Shadowfever Page 9

“Good.”

“If there was any way he might rise, he never will now. The princes scattered his ashes to a hundred dimensions.” His gaze is piercing now.

“I should have thought of that myself. Thank you for finishing it so well.” My mind is on the new world I plan to create. I’ve said good-bye to this one.

Copper eyes narrow, glittering with scorn. “You didn’t kill Barrons. What happened? What are you playing at?”

“He betrayed me,” I lie.

“How?”

“It’s none of your business. I had my reasons.” I watch him watch me. He wonders if the rape of the Unseelie Princes and my time in the Hall of All Days has unhinged me. He wonders if I’m unbalanced enough to have gone crazy and actually killed Barrons for pissing me off. When he glances down at the runes again, I know he thinks I have enough juice to have pulled it off.

“Step out of the circle. I have your parents and will kill them if you don’t obey me.”

“I don’t care.” I scoff.

He stares. He heard the truth in my words.

I don’t care. An essential part of me is dead. I don’t mourn it. This is no longer my world. What happens here doesn’t matter. In this reality, I’m already on borrowed time. I will rebuild a new one or die trying.

“I’m free, Darroc. I’m really, truly free.” I shrug my shoulders, toss my head, and laugh.

He sucks in a sharp breath when I say his name and laugh, and I know that I’ve reminded him of my sister. Did she say those words to him once? Does he hear joy in my laughter, as he once heard in hers?

He stalks a tight circle around me, eyes narrowed. “What changed? In the days since I abducted your parents and today, what happened to you?”

“What happened to me started happening a long time ago. You should have kept Alina alive. I hated you for that.”

“And now?”

I look him up and down. “Now is different. Things are different. We are different.”

His eyes search mine, left to right and back again, rapidly. “What are you saying?”

“I see no reason we cannot be … friends.”

He tries the word. “Friends?”

I nod.

He contemplates the possibility that I am sincere. A human would never entertain the notion. Fae are different. No matter how much time they spend among us, they just can’t nail the subtleties of human emotion. It’s that difference I’m counting on. When I left Barrons, all I wanted was to lay in wait for Darroc, use my runes and my newfound dark glassy friend to kill him the moment he appeared.

I exorcised it swiftly.

This ex-Fae turned human knows more about both the Seelie and Unseelie courts, and the Book that I am determined to possess, than anyone. When hehas told me everything he knows, I’ll relish killing him. I’d considered allying myself with V’lane—and when I’m done taking everything I need from Darroc, I still may. After all, I’ll need the fourth stone. But V’lane doesn’t seem to have any real knowledge about the Book, aside from a few old legends.

It’s a better bet that the Unseelie know more about the Dark Book than the Seelie Queen’s right hand. Maybe even where to find the prophecy. Like Barrons, Darroc has actually seen pages of the arcane tome. I was forced to concede that hunting the Sinsar Dubh was an exercise in futility until I discovered how to control it. But Darroc has never stopped his search. Why? What does he know that I don’t?

The sooner I pry his secrets from him, the sooner I learn to contain and use the Sinsar Dubh, the sooner I can stop living in this agonizing reality that I will have no hesitation about destroying to replace with my world. The right one. Where everything ends happily ever after.

“Friends work toward common goals,” he says.

“Like hunting books,” I agree.

“Friends trust each other. They don’t barricade each other out.” He looks at my feet.

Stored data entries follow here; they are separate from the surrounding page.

(** * Sorted-spikes likelihoods of non_local_detector: GLM and KDE encoding models

    A shallow embedding of
      - [src/non_local_detector/likelihoods/sorted_spikes_kde.py]
      - [src/non_local_detector/likelihoods/sorted_spikes_glm_jax.py]
    and the properties of the two backends.

    Numbers are IEEE 754 binary floating-point values, [spec_float] of the
    Standard Library, for an arbitrary format [prec]/[emax] (NumPy arrays are
    binary64, JAX arrays binary32 unless x64 is enabled).  Arithmetic and
    comparisons are the library's [SFadd], [SFmul], [SFdiv], [SFltb], ...;
    the transcendental and statistical functions of NumPy, SciPy and JAX
    ([exp], [log], [xlogy], the Poisson log-PMF), the optimiser and patsy's
    design-matrix builder are parameters of the development.

    Python exceptions are values of the type [res].  Arrays are lists (of
    rows, for two dimensions); the spike counts are integers.  The functions
    are modelled on arrays of the documented ranks; where NumPy or JAX check
    or broadcast shapes at run time, the check is part of the model. *)

From Stdlib Require Import ZArith Bool Lia.
From Stdlib Require Import Floats.SpecFloat.
From stdpp Require Import base option list gmap.
Lemma LoopInv_iterate m st q rest :
  keyed (stepMap m) → LoopInv m st → queue st = q :: rest →
  LoopInv m (iterate m q rest st).
Proof.
  intros Hkeyed [Hnd Hlow Hknown] Hq. rewrite Hq in *.
  unfold iterate. cbv zeta.
  destruct (relax_all_queue (default [] (JsMap.get q (graph m))) (degrees st, rest))
    as (new & Hqueue & Hnew & Hiff). simpl in Hqueue, Hiff.
  set (ks := default [] (JsMap.get q (graph m))) in *.
  assert (Hdeg : ∀ k, degree k (fold_left relax ks (degrees st, rest)).1
                      = degree k (degrees st) - Z.of_nat (occ k ks))
    by (intros k; apply relax_all_degree).
  assert (Hids : ∀ k,
    k ∈ map id (match JsMap.get q (stepMap m) with
                | Some step => result st ++ [step]
                | None => result st
                end) ++ rest →
    k ∈ map id (result st) ++ q :: rest).
  { intros k. destruct (JsMap.get q (stepMap m)) as [step|] eqn:E.
    - apply Hkeyed in E. rewrite map_app. simpl. rewrite E. set_solver.
    - set_solver. }
  assert (Hnd' : NoDup (map id (match JsMap.get q (stepMap m) with
                                | Some step => result st ++ [step]
                                | None => result st
                                end) ++ rest)).
  { destruct (JsMap.get q (stepMap m)) as [step|] eqn:E.
    - apply Hkeyed in E. rewrite map_app. simpl. rewrite E, <- app_assoc. done.
    - apply NoDup_app in Hnd as (H1 & H2 & H3). apply NoDup_cons in H3 as [_ H3].
      apply NoDup_app. split; [done|]. split; [|done].
      intros x Hx Hx'. apply (H2 x Hx). by right. }
  split; simpl.
  - rewrite Hqueue, app_assoc. apply NoDup_app. split; [done|]. split; [|done].
    intros k Hk Hk'. apply Hids, Hlow in Hk. apply Hiff in Hk'. lia.
  - intros k. rewrite Hqueue, app_assoc, Hdeg. intros [Hk|Hk]%elem_of_app.
    + apply Hids, Hlow in Hk. lia.
    + apply Hiff in Hk. lia.
  - intros s. destruct (JsMap.get q (stepMap m)) as [step|] eqn:E; [|by apply Hknown].
    intros [Hs| ->%list_elem_of_singleton]%elem_of_app; [by apply Hknown|].
    rewrite (Hkeyed _ _ E). by eapply JsMap_get_Some_keys.
Qed.

Lemma LoopInv_drain m fuel : ∀ st,
  keyed (stepMap m) → LoopInv m st → LoopInv m (drain fuel m st).
Proof.
  induction fuel as [|fuel IH]; intros st Hk Hinv; simpl; [done|].
  destruct (queue st) as [|q rest] eqn:Hq; [done|].
  apply IH; [done|]. by apply LoopInv_iterate.
Qed.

The runes came from within me. I am my circle. He doesn’t know this. I kick them aside. I wonder if he has forgotten my spear. As heavily laced with Unseelie as he is, a single prick would sentence him to the same slow, gruesome death that Mallucé suffered.

When I step out, he slowly looks me up and down.

I see the thoughts that flash through his eyes as they travel over my body: kill her/fuck her/assault and bind her/explore her uses? It takes a lot to make a man kill a beautiful woman he has not yet slept with. Especially if he enjoyed her sister.

“Friends don’t try to coerce each other,” I say with a pointed look at the amulet.

He inclines his head and slips it back inside his shirt.

I offer my hand with a smile. Barrons taught me well. Keep your friends close …

Darroc takes it, leans down to place a light kiss upon my lips. The tension between us is a palpable thing. One sudden move from either of us and we’ll be all over each other, trying to kill each other, and we know it. He keeps his body pliant. I infuse my limbs with languor. We are two scorpions with coiled tails, trying to mate. It is no more than I deserve, the punishment of letting him touch me like this. I sentenced Barrons to death.

I part my lips beneath his, but demurely, teeth standing guard. I exhale a soft whisper of a breath into his mouth. He likes it.

… and your enemies closer.

Behind us, the Unseelie Princes begin to chime softly like dark crystal. I remember that sound. I know what it precedes. I tighten my hand on his. “Never them. Never again.”